Create a refreshing, crunchy Asian Cabbage Salad that comes together in minutes. This healthy vegetable side dish uses a zesty sesame ginger dressing, perfect for meal prep or a light lunch.
Author:Cat
Prep Time:15 min
Cook Time:0 min
Total Time:15 min
Yield:6 servings 1x
Category:Side Dish
Method:Tossing
Cuisine:Asian Inspired
Diet:Vegetarian
Ingredients
Scale
6 cups shredded green and purple cabbage mix
1 cup shredded carrots
1/2 cup sliced green onions
1/4 cup toasted slivered almonds
2 tablespoons sesame seeds, toasted
1/4 cup rice vinegar
3 tablespoons soy sauce or tamari
2 tablespoons sesame oil
1 tablespoon honey or maple syrup
1 teaspoon grated fresh ginger
1 clove garlic, minced
1/4 cup neutral oil, like canola or grapeseed
Instructions
Prepare the vegetables: Place the shredded cabbage, carrots, and green onions into a very large bowl.
Make the dressing: In a small jar with a tight-fitting lid, combine the rice vinegar, soy sauce, sesame oil, honey, grated ginger, and minced garlic. Seal the jar and shake well until the dressing emulsifies.
Add the oil: Slowly stream in the neutral oil while continuing to shake the jar until the dressing is fully combined and slightly thickened.
Dress the salad: Pour about three-quarters of the dressing over the cabbage mixture. Toss everything thoroughly to coat the vegetables evenly.
Add crunch: Add the toasted slivered almonds and sesame seeds. Toss briefly one more time.

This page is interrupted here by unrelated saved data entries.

(** The removal error, when there is one, is reported by [log.Fatalf]. *)
Lemma CleanUpDirectories_reports dir w flt rest :
  w_script w = Some flt :: rest →
  ∃ w', CleanUpDirectories dir w
        = (Fatal ("Error: Could not remove directory '" +:+ path_string dir
                  +:+ "': " +:+ errno_of flt), w')
        ∧ w_fs w' = w_fs w.
Proof.
  intros Hs. unfold CleanUpDirectories, bind, RemoveAll, pop_fault.
  rewrite Hs. simpl. by eexists.
Qed.

(** C9, amended: whatever is at the path (a whole tree, part of one, or
    nothing), [CleanUpDirectories] removes it and returns when the removal
    reports no error; called again it returns again and changes nothing; on a
    path that is already gone the first call changes nothing either.  When
    the removal reports an error, on the first call or on the second, the
    call does not return: [log.Fatalf] logs
    [Error: Could not remove directory '<dir>': <err>] and ends the
    process. *)
Theorem CleanUpDirectories_idempotent dir w :
  let r1 := CleanUpDirectories dir w in
  let r2 := CleanUpDirectories dir r1.2 in
  let report e :=
    "Error: Could not remove directory '" +:+ path_string dir +:+ "': " +:+ e in
  (no_fault_next 2 w = true →
   r1.1 = Done tt
   ∧ r2.1 = Done tt
   ∧ w_fs r1.2 = remove_tree dir (w_fs w)
   ∧ (∀ p, dir `prefix_of` p → w_fs r1.2 !! p = None)
   ∧ w_fs r2.2 = w_fs r1.2
   ∧ ((∀ p, dir `prefix_of` p → w_fs w !! p = None) → w_fs r1.2 = w_fs w))
  ∧ (∀ flt rest, w_script w = Some flt :: rest →
       r1.1 = Fatal (report (errno_of flt))
       ∧ last (w_trace r1.2) = Some (EvLog (report (errno_of flt))))
  ∧ (∀ flt rest, w_script w = None :: Some flt :: rest →
       r1.1 = Done tt
       ∧ r2.1 = Fatal (report (errno_of flt))
       ∧ last (w_trace r2.2) = Some (EvLog (report (errno_of flt)))).
Proof.
  intros r1 r2 report.
  assert (∀ w0 flt rest, w_script w0 = Some flt :: rest →
            (CleanUpDirectories dir w0).1 = Fatal (report (errno_of flt))
            ∧ last (w_trace (CleanUpDirectories dir w0).2)
              = Some (EvLog (report (errno_of flt)))) as Hfail.
  { intros w0 flt rest Hs.
    unfold CleanUpDirectories, bind, RemoveAll, pop_fault. rewrite Hs. simpl.
    split; [done|apply last_snoc]. }
  split; [|split].
  - intros Hcalm.
    assert (no_fault_next 1 w = true) as Hcalm1.
    { revert Hcalm. unfold no_fault_next.
      destruct (w_script w) as [|[f|] [|g rest]]; simpl; try done. }
    pose proof (CleanUpDirectories_calm dir w Hcalm1) as H1.
    assert (no_fault_next 1 r1.2 = true) as Hcalm2.
    { subst r1. rewrite H1. simpl. by apply pop_fault_calm in Hcalm as [_ ?]. }
    pose proof (CleanUpDirectories_calm dir r1.2 Hcalm2) as H2.
    subst r2. rewrite H2. subst r1. rewrite H1. simpl.
    repeat split.
    + intros p Hp. rewrite remove_tree_lookup. by rewrite decide_True.
    + apply remove_tree_idemp.
    + apply remove_tree_absent.
  - intros flt rest Hs. by apply (Hfail w flt rest).
  - intros flt rest Hs.
    assert (no_fault_next 1 w = true) as Hcalm1
      by (unfold no_fault_next; by rewrite Hs).
    pose proof (CleanUpDirectories_calm dir w Hcalm1) as H1.
    assert (w_script r1.2 = Some flt :: rest) as Hs2.
    { subst r1. rewrite H1. unfold pop_fault. by rewrite Hs. }
    split; [subst r1; by rewrite H1|]. by apply (Hfail r1.2 flt rest).
Qed.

Serve or store: Serve immediately for maximum crunch, or refrigerate for up to 4 hours. Add more dressing just before serving if the salad seems dry.
Notes
For a protein-rich cabbage salad, add 1 cup of shelled edamame or shredded cooked chicken breast to the mix.
This vinegar based cabbage salad holds its crunch well, making it an excellent choice for meal prep lunches.
If you want a creamier texture, add 2 tablespoons of peanut butter to the dressing ingredients before shaking.